In the 1st column, find the largest element <= x. We know x must be in this row or after (lower). In the last column of the matrix, find the smallest element >= x. We know x must be in this row or before. Do the same thing with the first and last rows of the matrix. We have now defined a sub-matrix such that if x is in the matrix at all, it is in this sub-matrix. Now repeat the algo on this sub-matrix... Something along these lines.
[YAAQ: Yet another arrays question.]

I think you cannot hope for more than O(N), which is attainable. (N is the width of the matrix).
Why you cannot hope for more
Imagine a matrix like this:
0 0 0 0 0 0 ... 0 0 x
0 0 0 0 0 0 ... 0 x 2
0 0 0 0 0 0 ... x 2 2
.....................
0 0 0 0 0 x ... 2 2 2
0 0 0 0 x 2 ... 2 2 2
0 0 0 x 2 2 ... 2 2 2
0 0 x 2 2 2 ... 2 2 2
0 x 2 2 2 2 ... 2 2 2
x 2 2 2 2 2 ... 2 2 2
where x is an unknown number (not the same number, ie. it might be a different one in every column). To satisfy the monotonicity of the matrix, you can place any of 0, 1, or 2 in all of the x places. So, to find if there is 1 in the matrix, you have to check all the x places, and there are N of them.
How to make it O(n)
Imagine you have to find first column indicies with number > q (a given number) for all rows. You start in the upper right corner of the matrix; if the number you see is greater, you go left; else go down. End when you are in the last row. The points where you went down are the places you search for. If any of them have the number you search for, you've found it.
This algorithm is O(n), because in each step, you either go left or down. Totally, it cannot go more than N times left and N times down. Therefore it's O(n).

Pick a corner element, one that is greatest in its row and smallest in its column (or the other way). Compare with x. Depending on the result of the comparison, you can exclude the row or the column from further search.
The new matrix has sum of dimensions decreased by 1, compared to the original one. Apply the above iteratively. After 2*n steps you end up with a 1x1 matrix.

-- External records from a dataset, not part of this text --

(** ** The selection follows visibility and locks *)

(** X14.  Hiding or locking the selected object deselects it: after
    [toggleVisibility] the selection is cleared exactly when the object was
    visible and was the selection, after [toggleLock] exactly when it was
    unlocked and was the selection; showing or unlocking an object never
    changes the selection. *)
Theorem X14_hiding_or_locking_the_selection_clears_it {H : Host} (w : World)
    (id : string) (obj : SceneObject.t) :
  JS.find (hasId id) (SceneState.objects (store w)) = Some obj ->
  inLockedGroup (store w) (SceneObject.groupId obj) = false ->
  let selected := SceneState.selectedObject (store w) in
  (SceneObject.locked obj = false ->
   SceneState.selectedObject (store (after (toggleVisibility id) w))
   = if SceneObject.visible obj && sameObject (SceneObject.object obj) selected
     then None else selected)
  /\ SceneState.selectedObject (store (after (toggleLock id) w))
     = if negb (SceneObject.locked obj)
          && sameObject (SceneObject.object obj) selected
       then None else selected.
Proof.
  intros Hf Hg selected. subst selected. split.
  - intros Hl. unfold toggleVisibility. run_action. rewrite Hf, Hl, Hg.
    assert (E : JS.find (hasId id)
                  (List.map
                     (fun o =>
                        if hasId id o
                        then SceneObject.withVisible
                               (negb (SceneObject.visible obj)) o
                        else o)
                     (SceneState.objects (store w)))
                = Some (SceneObject.withVisible
                          (negb (SceneObject.visible obj)) obj)).
    { rewrite (find_map_same_id id
                 (SceneObject.withVisible (negb (SceneObject.visible obj))))
        by reflexivity.
      rewrite Hf. reflexivity. }
    destruct (allTruthy _); run_action; rewrite E;
      cbn [SceneObject.visible SceneObject.object SceneObject.withVisible];
      rewrite negb_involutive; reflexivity.
  - unfold toggleLock. run_action. rewrite Hf, Hg.
    assert (E : JS.find (hasId id)
                  (List.map
                     (fun o =>
                        if hasId id o
                        then SceneObject.withLocked
                               (negb (SceneObject.locked obj)) o
                        else o)
                     (SceneState.objects (store w)))
                = Some (SceneObject.withLocked
                          (negb (SceneObject.locked obj)) obj)).
    { rewrite (find_map_same_id id
                 (SceneObject.withLocked (negb (SceneObject.locked obj))))
        by reflexivity.
      rewrite Hf. reflexivity. }
    destruct (allTruthy _); run_action; rewrite E;
      cbn [SceneObject.locked SceneObject.object SceneObject.withLocked];
      reflexivity.
Qed.

Lemma X14_hiding_or_locking_the_selection_clears_it_witness :
  SceneState.selectedObject (store selectedBoxScene) = Some 0
  /\ SceneState.selectedObject
       (store (after (toggleVisibility (H := referenceHost) "box")
                 selectedBoxScene)) = None
  /\ SceneState.selectedObject
       (store (after (toggleLock (H := referenceHost) "box")
                 selectedBoxScene)) = None.
Proof.
  destruct (X14_hiding_or_locking_the_selection_clears_it (H := referenceHost)
              selectedBoxScene "box"
              (SceneObject.mk "box" 0 "Box" true false None (Some "doc-box"))
              eq_refl eq_refl) as [Hv Hl].
  split; [reflexivity|]. split; [exact (Hv eq_refl) | exact Hl].
Defined.
(** * go-jplaw-api-v2: the client generator's naming engine and type resolver,
      and the generated client's query and error handling.

    A shallow embedding of [cmd/clientgen/openapi.go] and [client.go].
    Go strings are byte sequences: they are modelled as [string], whose
    characters ([ascii]) are the bytes.  Runes are [Z].  The functions of
    Go's standard library that the sources call ([strings], [unicode],
    [unicode/utf8], [net/url], [fmt], [sort]) are modelled in modules of
    their own, named after the package. *)

From stdpp Require Import gmap strings list sorting.
From Stdlib Require Import ZArith String Ascii DecimalString.

Set Warnings "-register-all".

Local Open Scope Z_scope.

(** ** Bytes *)

Definition byte_val (c : ascii) : Z := Z.of_N (N_of_ascii c).

(** Go's conversion [byte(x)] keeps the low eight bits. *)
Definition byte_of (z : Z) : ascii := ascii_of_N (Z.to_N (z mod 256)).

Fixpoint string_map (f : ascii → ascii) (s : string) : string :=
  match s with
  | EmptyString => EmptyString
  | String c s' => String (f c) (string_map f s')
  end.

Fixpoint string_forallb (p : ascii → bool) (s : string) : bool :=
  match s with
  | EmptyString => true
  | String c s' => p c && string_forallb p s'
  end.

Fixpoint string_take (n : nat) (s : string) : string :=
  match n, s with
  | S n', String c s' => String c (string_take n' s')
  | _, _ => EmptyString
  end.

Fixpoint string_drop (n : nat) (s : string) : string :=
  match n, s with
  | S n', String _ s' => string_drop n' s'
  | _, _ => s
  end.

(** ** Package unicode/utf8 *)

Module Utf8.

Definition RuneError : Z := 0xFFFD.
Definition RuneSelf : Z := 0x80.
Definition MaxRune : Z := 0x10FFFF.
Definition surrogateMin : Z := 0xD800.
Definition surrogateMax : Z := 0xDFFF.

(** The table [first] of utf8.go with [acceptRanges] inlined: for a leading
    byte, the length of the sequence and the range accepted for the second
    byte.  [None] stands for the entries [as] (ASCII) and [xx] (invalid). *)
Definition first (b : Z) : option (nat * Z * Z) :=
  if b <? 0xC2 then None
  else if b <=? 0xDF then Some (2%nat, 0x80, 0xBF)
  else if b =? 0xE0 then Some (3%nat, 0xA0, 0xBF)
  else if b <=? 0xEC then Some (3%nat, 0x80, 0xBF)
  else if b =? 0xED then Some (3%nat, 0x80, 0x9F)
  else if b <=? 0xEF then Some (3%nat, 0x80, 0xBF)
  else if b =? 0xF0 then Some (4%nat, 0x90, 0xBF)
  else if b <=? 0xF3 then Some (4%nat, 0x80, 0xBF)
  else if b =? 0xF4 then Some (4%nat, 0x80, 0x8F)
  else None.

Definition between (lo hi : Z) (c : ascii) : bool :=
  (lo <=? byte_val c) && (byte_val c <=? hi).

(** [utf8.DecodeRuneInString]: the rune at the head of [s] and its width in
    bytes; [(RuneError, 0)] on the empty string, [(RuneError, 1)] on an
    invalid or truncated sequence.  [for ... range s] decodes the same
    way. *)
Definition DecodeRuneInString (s : string) : Z * nat :=
  match s with
  | EmptyString => (RuneError, 0%nat)
  | String s0 t0 =>
      if byte_val s0 <? RuneSelf then (byte_val s0, 1%nat)
      else
        match first (byte_val s0) with
        | None => (RuneError, 1%nat)
        | Some (sz, lo, hi) =>
            match t0 with
            | EmptyString => (RuneError, 1%nat)
            | String s1 t1 =>
                if negb (between lo hi s1) then (RuneError, 1%nat)
                else if (sz <=? 2)%nat then
                  (Z.lor (Z.shiftl (Z.land (byte_val s0) 0x1F) 6)
                         (Z.land (byte_val s1) 0x3F), 2%nat)
                else
                  match t1 with
                  | EmptyString => (RuneError, 1%nat)
                  | String s2 t2 =>
                      if negb (between 0x80 0xBF s2) then (RuneError, 1%nat)
                      else if (sz <=? 3)%nat then
                        (Z.lor (Z.lor (Z.shiftl (Z.land (byte_val s0) 0x0F) 12)
                                      (Z.shiftl (Z.land (byte_val s1) 0x3F) 6))
                               (Z.land (byte_val s2) 0x3F), 3%nat)
                      else
                        match t2 with
                        | EmptyString => (RuneError, 1%nat)
                        | String s3 _ =>
                            if negb (between 0x80 0xBF s3) then (RuneError, 1%nat)
                            else
                              (Z.lor (Z.lor (Z.lor
                                 (Z.shiftl (Z.land (byte_val s0) 0x07) 18)
                                 (Z.shiftl (Z.land (byte_val s1) 0x3F) 12))
                                 (Z.shiftl (Z.land (byte_val s2) 0x3F) 6))
                                 (Z.land (byte_val s3) 0x3F), 4%nat)
                        end
                  end
            end
        end
  end.
(** * gittip/testing.py: the fixture loader, snapshot and diff helpers

    A shallow embedding of the [Context] class of [gittip/testing.py]
    (Python 2) and of the functions it is built from, followed by the
    properties of the loader, the snapshot diff, the primary-key
    introspection and the guarded reset.

    Python dictionaries are finite maps ([gmap]); a loop over
    [d.items()] runs over [map_to_list d].  Python 2 leaves the
    iteration order of a dictionary unspecified, so no statement below
    depends on the order in which [map_to_list] enumerates a map. *)

From Stdlib Require Import ZArith Ascii String.
From stdpp Require Import gmap strings list fin_maps sorting.

Local Open Scope string_scope.

(** ** Values, rows, snapshots *)

(** The values stored in a column or used as a primary key: [None],
    integers, text, and the not-a-number of [float] and [Decimal].  On
    the first three Python's [==] is structural equality.  A
    not-a-number is equal to nothing, not even to itself; as the key of
    a dictionary it is found by the identity of the object only, which
    [obj] stands for.  The code below uses the values through [!=] and
    as keys of dictionaries, nothing else. *)
Inductive value : Type :=
  | VNone
  | VInt (n : Z)
  | VStr (s : string)
  | VNaN (obj : positive).

#[global] Instance value_eq_dec : EqDecision value.
Proof. solve_decision. Defined.

Definition value_to_sum (v : value) : unit + (Z + (string + positive)) :=
  match v with
  | VNone => inl tt
  | VInt n => inr (inl n)
  | VStr s => inr (inr (inl s))
  | VNaN obj => inr (inr (inr obj))
  end.

Definition value_of_sum (x : unit + (Z + (string + positive))) : value :=
  match x with
  | inl _ => VNone
  | inr (inl n) => VInt n
  | inr (inr (inl s)) => VStr s
  | inr (inr (inr obj)) => VNaN obj
  end.

#[global] Instance value_countable : Countable value.
Proof.
  apply (inj_countable' value_to_sum value_of_sum).
  intros []; reflexivity.
Defined.

Definition is_nan (v : value) : bool :=
  match v with
  | VNaN _ => true
  | _ => false
  end.

(** [x != y]: the two values are not equal, or they are one
    not-a-number, which is unequal also to itself. *)
Definition py_ne (x y : value) : Prop := x ≠ y ∨ is_nan y = true.

#[global] Instance py_ne_dec : RelDecision py_ne.
Proof. intros x y. unfold py_ne. apply _. Defined.

(** A row is a mapping of column name to value, a table of a dump maps
    primary-key values to rows, a dump maps table names to tables. *)
Abbreviation row := (gmap string value).
Abbreviation table := (gmap value (gmap string value)).
Abbreviation snapshot := (gmap string (gmap value (gmap string value))).

(** ** Exceptions *)

Inductive exn : Type :=
  | KeyError (key : value)
  | ValueError (msg : string)
  | AssertionError (msg : string)
  | Exception (msg : string)
  | IndexError (msg : string)
  | UnboundLocalError (name : string)
  | AttributeError (name : string).

#[global] Instance exn_eq_dec : EqDecision exn.
Proof. solve_decision. Defined.

Inductive result (A : Type) : Type :=
  | Ok (a : A)
  | Raise (e : exn).
Arguments Ok {A} a.
Arguments Raise {A} e.

#[global] Instance result_ret : MRet result := λ A a, Ok a.
#[global] Instance result_bind : MBind result := λ A B f m,
  match m with
  | Ok a => f a
  | Raise e => Raise e
  end.
#[global] Instance result_fmap : FMap result := λ A B f m,
  match m with
  | Ok a => Ok (f a)
  | Raise e => Raise e
  end.

(** [d[k]] on a dictionary: [KeyError] when the key is missing. *)
Definition getitem `{Countable K} {V} (d : gmap K V) (k : K) (err : value) : result V :=
  match d !! k with
  | Some v => Ok v
  | None => Raise (KeyError err)
  end.
(** [s.includes(sub)] *)
Fixpoint includes (s sub : jstring) : bool :=
  startsWith s sub
  || match s with
     | [] => false
     | _ :: rest => includes rest sub
     end.

Definition aboutAnalysis : string :=
  "Our AI-powered contract analysis uses advanced machine learning to scan your documents for hidden risks, unclear terms, and potential legal issues. It provides a comprehensive risk score and actionable recommendations in simple language.".
Definition aboutSecurity : string :=
  "Yes, your data is completely secure! We use end-to-end encryption, and all documents are processed anonymously. We never store your personal information or share your contracts with third parties.".
Definition aboutContracts : string :=
  "We can analyze various types of contracts including employment agreements, service contracts, lease agreements, partnership agreements, and more. We support PDF, DOC, DOCX, and text files up to 10MB.".
Definition aboutPricing : string :=
  "NyayDarpan offers both free and premium services. The basic analysis is free, while advanced features like detailed legal precedents and priority support are available with our premium plans.".
Definition aboutKarma : string :=
  "Our Karma Check feature analyzes the legal history of the other party using public court records and legal databases. It helps you understand if there have been any disputes or issues with this party in the past.".
Definition aboutCommunity : string :=
  "The Community Intelligence feature allows users to anonymously share their experiences with different parties. This helps others make informed decisions based on real user experiences.".
Definition introduction : string :=
  "I'm NyayBot, your AI legal assistant! I can help you understand contract analysis, data security, supported document types, pricing, and more. Feel free to ask me anything about NyayDarpan!".

Definition cannedResponses : list string :=
  [aboutAnalysis; aboutSecurity; aboutContracts; aboutPricing; aboutKarma;
   aboutCommunity; introduction].

Inductive Content : Type :=
| Typed (s : jstring)
| FromBackend (v : Value)       (* [result.response] *)
| Rephrase                      (* "I'm here to help! Could you please rephrase your question?" *)
| Canned (s : string).

Record Message : Type := mkMessage {
  type : string;
  content : Content
}.

Record State : Type := mkState {
  messages : list Message;
  inputMessage : jstring;
  isLoading : bool
}.

Section WithLowerCase.

Variable toLowerCase : jstring -> jstring.

Definition getFallbackResponse (message : jstring) : string :=
  let lowerMessage := toLowerCase message in
  let has (word : string) := includes lowerMessage (lit word) in
  if has "analysis"%string || has "analyze"%string then aboutAnalysis
  else if has "secure"%string || has "privacy"%string || has "data"%string then aboutSecurity
  else if has "contract"%string || has "document"%string then aboutContracts
  else if has "free"%string || has "cost"%string || has "price"%string then aboutPricing
  else if has "karma"%string || has "background"%string then aboutKarma
  else if has "community"%string || has "review"%string then aboutCommunity
  else introduction.

(** What the bot appends for [userMessage]. *)
Definition botReply (o : FetchOutcome) (userMessage : jstring) : Content :=
  match o with
  | FetchRejects => Canned (getFallbackResponse userMessage)
  | FetchResponse ok _ body =>
      if ok then
        match body with
        | None => Canned (getFallbackResponse userMessage)
        | Some result =>
            match getProp result (lit "response") with
            | inl _ => Canned (getFallbackResponse userMessage)
            | inr response =>
                if truthy response then FromBackend response else Rephrase
            end
        end
      else Canned (getFallbackResponse userMessage)
  end.

(** [handleSendMessage(message?)]; [message] is [None] when the form is
    submitted and the text of a quick question otherwise. *)
Definition handleSendMessage (message : option jstring) (o : FetchOutcome)
    (st : State) : State :=
  let userMessage :=
    match message with
    | Some m => if JSString.truthy m then m else trim (inputMessage st)
    | None => trim (inputMessage st)
    end in
  if negb (JSString.truthy userMessage) then st
  else
    mkState (messages st ++ [mkMessage "user" (Typed userMessage);
                             mkMessage "bot" (botReply o userMessage)])
            [] false.

End WithLowerCase.

End NyayBot.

If "the rows and columns are monotonically increasing" means that the values in each (row,col) increase such that for any row, (rowM,col1) < (rowM,col2) < ... < (rowM,colN) < (rowM+1,col1) ...
Then you can just treat it as a 1 dimensional array that is sorted from smallest to largest, and do a standard binary search, by sampling the item that is 1/2(rows * cols) fron the start, then sampling the element that is 1/4(rows * cols) behind (if the first element sampled is > x) or ahead (if the first element sampled is < x), and so forth.